The project team, which also includes co-investigator Jamey D. Jacob, from Oklahoma State University, and cost consultant David M Battle, from Pre Construction Services Inc, estimate that the Turbinomics building will offset ten percent of the building's energy consumption on an average day, with 13mph winds, and 100% on a day with 28mph winds. The average wind speed in Oklahoma is 12.2mph.
As well as generating wind power, the building can also generate solar power from the solar film on the triple insulated low curtain wall glass system. Other features also include: a rain water collection system, polished stainless still skin that provides heat reflection, lobby glass covered with water sheeting to reduce heat and no roof to avoid a heat island effect.

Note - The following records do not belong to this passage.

(* ===== verification/Contract.v ===== *)
(** * The contract of the endpoint table

    What the service promises its clients, independent of Flask and
    SQLAlchemy: the store as three finite maps from ids to rows, the
    requests of the endpoint table as an inductive type, and the
    behaviour of each request as a step relation [spec_step] from a
    state, a request and a response to the next state.  Ids of new rows
    are chosen by the store: the contract only asks for an id not in use
    (the relation is not deterministic).  Responses are abstracted to
    their status and to what their body shows: the uniform 400 body, an
    error message, an object with some fields, a list of some length, or
    nothing.

    The contract covers the requests a client of the table sends with
    typed fields (names are strings, ages, times and ids integers), each
    field present or absent; what the code does on other bodies is the
    subject of the theorems of [Routes] and [App].  [Refinement] proves
    that [App.handle] implements this contract.

    [spec_inv] is the invariant of the specification (every signup
    references a live camper and a live activity, names are non-empty
    strings, ages and hours integers in range), and [spec_step]
    preserves it. *)

From Stdlib Require Import ZArith String Ascii.
From stdpp Require Import base gmap list strings.
From S2P Require Import Prelude Json.

(** ** States *)

Record acamper := ACamper { ac_name : json; ac_age : json }.
Record aactivity := AActivity { aa_name : json; aa_difficulty : json }.
Record asignup := ASignup { as_time : json; as_camper : Z; as_activity : Z }.

Record astate := AState {
  a_campers : gmap Z acamper;
  a_activities : gmap Z aactivity;
  a_signups : gmap Z asignup
}.

(** ** Requests and responses *)

Inductive areq :=
| AListCampers
| AGetCamper (id : N)
| ACreateCamper (name : option string) (age : option Z)
| AUpdateCamper (id : N) (name : option string) (age : option Z)
| AListActivities
| ADeleteActivity (id : N)
| ACreateSignup (camper_id activity_id time : option Z)
| AUnmatched (path : list string).

Inductive abody :=
| AEmpty
| AErrors
| AError (msg : string)
| AEntity (fields : list (string * json))
| ARows (n : nat).

Record aresp := AResp { ar_status : Z; ar_body : abody }.

(** ** Validation rules (spec.md §4.1) *)

Definition name_valid (s : string) : bool := negb (String.eqb s "").
Definition age_valid (n : Z) : bool := ((8 <=? n) && (n <=? 18))%Z.
Definition time_valid (t : Z) : bool := ((0 <=? t) && (t <=? 23))%Z.

Definition camper_input_ok (name : option string) (age : option Z) : bool :=
  match name, age with
  | Some s, Some n => name_valid s && age_valid n
  | _, _ => false
  end.

(** A partial update: every supplied field is validated, the others are
    kept. *)
Definition patch_input_ok (name : option string) (age : option Z) : bool :=
  default true (name_valid <$> name) && default true (age_valid <$> age).

Definition apatch (c : acamper) (name : option string) (age : option Z) : acamper :=
  ACamper (default (ac_name c) (JStr <$> name)) (default (ac_age c) (JInt <$> age)).

Definition signup_input_ok (σ : astate) (cid aid t : option Z) : bool :=
  match cid, aid, t with
  | Some c, Some a, Some t =>
      bool_decide (is_Some (a_campers σ !! c)) && bool_decide (is_Some (a_activities σ !! a))
      && time_valid t
  | _, _, _ => false
  end.

(** ** The routes of the table (spec.md §4.3) *)

Definition is_digit (c : ascii) : bool :=
  let n := nat_of_ascii c in (48 <=? n) && (n <=? 57).

Definition is_decimal (s : string) : bool :=
  match s with
  | EmptyString => false
  | _ => forallb is_digit (list_ascii_of_string s)
  end.

Definition spec_path (p : list string) : bool :=
  match p with
  | [r] => String.eqb r "campers" || String.eqb r "activities" || String.eqb r "signups"
  | [r; s] => (String.eqb r "campers" || String.eqb r "activities") && is_decimal s
  | _ => false
  end.

(** ** The step relation *)

Definition camper_fields (i : Z) (c : acamper) : list (string * json) :=
  [("id", JInt i); ("name", ac_name c); ("age", ac_age c)]%string.

Definition signup_fields (i : Z) (s : asignup) : list (string * json) :=
  [("id", JInt i); ("time", as_time s); ("camper_id", JInt (as_camper s));
   ("activity_id", JInt (as_activity s))]%string.

Definition set_campers (σ : astate) (m : gmap Z acamper) : astate :=
  AState m (a_activities σ) (a_signups σ).

Definition set_signups (σ : astate) (m : gmap Z asignup) : astate :=
  AState (a_campers σ) (a_activities σ) m.

(** Deleting an activity deletes its signups in the same transaction. *)
Definition delete_activity_with_signups (σ : astate) (id : Z) : astate :=
  AState (a_campers σ) (delete id (a_activities σ))
         (filter (fun '(_, s) => as_activity s <> id) (a_signups σ)).

Definition validation_errors : aresp := AResp 400 AErrors.

Inductive spec_step : astate -> areq -> aresp -> astate -> Prop :=
| SListCampers σ :
    spec_step σ AListCampers (AResp 200 (ARows (size (a_campers σ)))) σ
| SGetCamper σ id c :
    a_campers σ !! Z.of_N id = Some c ->
    spec_step σ (AGetCamper id) (AResp 200 (AEntity (camper_fields (Z.of_N id) c))) σ
| SGetCamperMissing σ id :
    a_campers σ !! Z.of_N id = None ->
    spec_step σ (AGetCamper id) (AResp 404 (AError "Camper not found")) σ
| SCreateCamper σ s n i :
    camper_input_ok (Some s) (Some n) = true -> a_campers σ !! i = None ->
    spec_step σ (ACreateCamper (Some s) (Some n))
      (AResp 201 (AEntity (camper_fields i (ACamper (JStr s) (JInt n)))))
      (set_campers σ (<[i := ACamper (JStr s) (JInt n)]> (a_campers σ)))
| SCreateCamperInvalid σ name age :
    camper_input_ok name age = false ->
    spec_step σ (ACreateCamper name age) validation_errors σ
| SUpdateCamper σ id c name age :
    a_campers σ !! Z.of_N id = Some c -> patch_input_ok name age = true ->
    spec_step σ (AUpdateCamper id name age)
      (AResp 202 (AEntity (camper_fields (Z.of_N id) (apatch c name age))))
      (set_campers σ (<[Z.of_N id := apatch c name age]> (a_campers σ)))
| SUpdateCamperInvalid σ id c name age :
    a_campers σ !! Z.of_N id = Some c -> patch_input_ok name age = false ->
    spec_step σ (AUpdateCamper id name age) validation_errors σ
| SUpdateCamperMissing σ id name age :
    a_campers σ !! Z.of_N id = None ->
    spec_step σ (AUpdateCamper id name age) (AResp 404 (AError "Camper not found")) σ
| SListActivities σ :
    spec_step σ AListActivities (AResp 200 (ARows (size (a_activities σ)))) σ
| SDeleteActivity σ id a :
    a_activities σ !! Z.of_N id = Some a ->
    spec_step σ (ADeleteActivity id) (AResp 204 AEmpty)
      (delete_activity_with_signups σ (Z.of_N id))
| SDeleteActivityMissing σ id :
    a_activities σ !! Z.of_N id = None ->
    spec_step σ (ADeleteActivity id) (AResp 404 (AError "Activity not found")) σ
| SCreateSignup σ c a t i :
    signup_input_ok σ (Some c) (Some a) (Some t) = true -> a_signups σ !! i = None ->
    spec_step σ (ACreateSignup (Some c) (Some a) (Some t))
      (AResp 201 (AEntity (signup_fields i (ASignup (JInt t) c a))))
      (set_signups σ (<[i := ASignup (JInt t) c a]> (a_signups σ)))
| SCreateSignupInvalid σ c a t :
    signup_input_ok σ c a t = false ->
    spec_step σ (ACreateSignup c a t) validation_errors σ
| SUnmatched σ p :
    spec_path p = false ->
    spec_step σ (AUnmatched p) (AResp 404 (AError "Resource not found")) σ.

(** A sequence of requests and the responses the contract allows. *)
Definition spec_trace : astate -> list areq -> list aresp -> astate -> Prop := trace spec_step.

(** ** The invariant of the specification (spec.md §3) *)

Definition json_int_in (lo hi : Z) (v : json) : bool :=
  match v with JInt n => ((lo <=? n) && (n <=? hi))%Z | _ => false end.

Definition acamper_ok (c : acamper) : Prop :=
  (exists s, ac_name c = JStr s /\ name_valid s = true) /\ json_int_in 8 18 (ac_age c) = true.

Definition asignup_ok (σ : astate) (s : asignup) : Prop :=
  json_int_in 0 23 (as_time s) = true /\
  is_Some (a_campers σ !! as_camper s) /\ is_Some (a_activities σ !! as_activity s).

Definition spec_inv (σ : astate) : Prop :=
  map_Forall (fun _ => acamper_ok) (a_campers σ) /\
  map_Forall (fun _ => asignup_ok σ) (a_signups σ).

(** A path of the table's kind: no empty segment, so no leading,
    doubled or trailing slash, which the table does not speak of. *)
Definition path_clean (p : list string) : bool := forallb (fun s => negb (String.eqb s "")) p.

(** Requests of the type that name a route of the table are not
    "unmatched", and an unmatched path is one of the table's kind. *)
Definition areq_wf (a : areq) : bool :=
  match a with AUnmatched p => negb (spec_path p) && path_clean p | _ => true end.

(** ** The contract is consistent *)

(** Every well-formed request has an answer in every state: a fresh id
    always exists. *)
Lemma spec_step_total σ a : areq_wf a = true -> exists r σ', spec_step σ a r σ'.
Proof.
  intros Hwf. destruct a as [|id|name age|id name age| |id|c a t|p].
  - eexists _, _. constructor.
  - destruct (a_campers σ !! Z.of_N id) eqn:H; eexists _, _; by econstructor.
  - destruct (camper_input_ok name age) eqn:Hok; [|eexists _, _; by constructor].
    destruct name as [s|], age as [n|]; try discriminate.
    pose proof (is_fresh (dom (a_campers σ))) as Hf. apply not_elem_of_dom in Hf.
    eexists _, _. by constructor.
  - destruct (a_campers σ !! Z.of_N id) as [c|] eqn:H; [|eexists _, _; by constructor].
    destruct (patch_input_ok name age) eqn:Hok; eexists _, _; by econstructor.
  - eexists _, _. constructor.
  - destruct (a_activities σ !! Z.of_N id) eqn:H; eexists _, _; by econstructor.
  - destruct (signup_input_ok σ c a t) eqn:Hok; [|eexists _, _; by constructor].
    destruct c, a, t; try discriminate.
    pose proof (is_fresh (dom (a_signups σ))) as Hf. apply not_elem_of_dom in Hf.
    eexists _, _. by constructor.
  - apply andb_true_iff in Hwf as [Hwf%negb_true_iff _]. eexists _, _. by constructor.
Qed.

(** A signup stays valid when the rows it references stay. *)
Lemma asignup_ok_mono σ σ' s :
  (is_Some (a_campers σ !! as_camper s) -> is_Some (a_campers σ' !! as_camper s)) ->
  (is_Some (a_activities σ !! as_activity s) -> is_Some (a_activities σ' !! as_activity s)) ->
  asignup_ok σ s -> asignup_ok σ' s.
Proof. intros Hc Ha (Ht & Hc' & Ha'). split; [done|]. split; auto. Qed.

Lemma json_int_in_int lo hi n : json_int_in lo hi (JInt n) = ((lo <=? n) && (n <=? hi))%Z.
Proof. done. Qed.

Lemma acamper_ok_patch c name age :
  acamper_ok c -> patch_input_ok name age = true -> acamper_ok (apatch c name age).
Proof.
  intros [Hn Ha] [Hn' Ha']%andb_true_iff. split.
  - destruct name as [s|]; simpl in *; [by exists s|exact Hn].
  - destruct age as [n|]; simpl in *; [exact Ha'|exact Ha].
Qed.

(** The specification keeps its invariant: the rows a request stores
    are valid, updates re-validate the supplied fields, and the cascade
    removes every signup of a deleted activity. *)
Lemma spec_step_inv σ a r σ' : spec_step σ a r σ' -> spec_inv σ -> spec_inv σ'.
Proof.
  intros Hs [Hc Hsg]. destruct Hs as [| | |σ s n i Hok Hi| |σ id c name age Hc0 Hok| | | |σ id a0 Ha0
                                     | |σ c a t i Hok Hi| |]; try (split; assumption).
  - apply andb_true_iff in Hok as [Hn Ha]. split.
    + apply map_Forall_insert_2; [|exact Hc]. split; [by exists s|exact Ha].
    + eapply map_Forall_impl; [exact Hsg|]. intros k s'. apply asignup_ok_mono; [|done].
      simpl. rewrite lookup_insert_is_Some'. by right.
  - split.
    + apply map_Forall_insert_2; [|exact Hc]. apply acamper_ok_patch; [exact (Hc _ _ Hc0)|exact Hok].
    + eapply map_Forall_impl; [exact Hsg|]. intros k s'. apply asignup_ok_mono; [|done].
      simpl. rewrite lookup_insert_is_Some'. by right.
  - split; [exact Hc|]. intros k s' [Hk Hne]%map_lookup_filter_Some.
    apply (asignup_ok_mono σ); [done| |exact (Hsg _ _ Hk)].
    simpl. by rewrite lookup_delete_ne by congruence.
  - apply andb_true_iff in Hok as [[Hcs Has]%andb_true_iff Ht].
    apply bool_decide_eq_true in Hcs, Has. split; [exact Hc|].
    apply map_Forall_insert_2; [|exact Hsg]. split; [exact Ht|]. split; assumption.
Qed.

(** Along a trace of the contract, the invariant holds in every state. *)
Lemma spec_trace_inv σ rs_a rs_r σ' : spec_trace σ rs_a rs_r σ' -> spec_inv σ -> spec_inv σ'.
Proof. apply trace_inv, spec_step_inv. Qed.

Where is the project up to now?
Turbinomics was conceptualised in late 2008 amid the financial crisis of the same year. Seeing an advert for a competition to design a skyscraper in a magazine, Elliott decided to enter, giving himself only 69 days to design what would turn out to be the Turbinomics building.
Although he didn't win, in January 2010, Elliott and his team applied for a patent for the building and were issued one in August 2012.
The team are currently conducting ongoing research to improve the design and development of the turbine geometry, bearing and power generation system.
Ongoing research will demonstrate the building's power generation capabilities, measure turbine efficiency, determine how much power can be extracted by estimating the power coefficient, the impact of windbreaks on efficiency, determine the impact of cascade design, blade shape and spacing, as well as design and test a rotor bearing and power generation concept.
The team plan to develop the final concept for three separate scenarios: a fully integrated building, retrofit and stand-alone units.
Once all necessary research is completed, the only question will be - who is going to build it?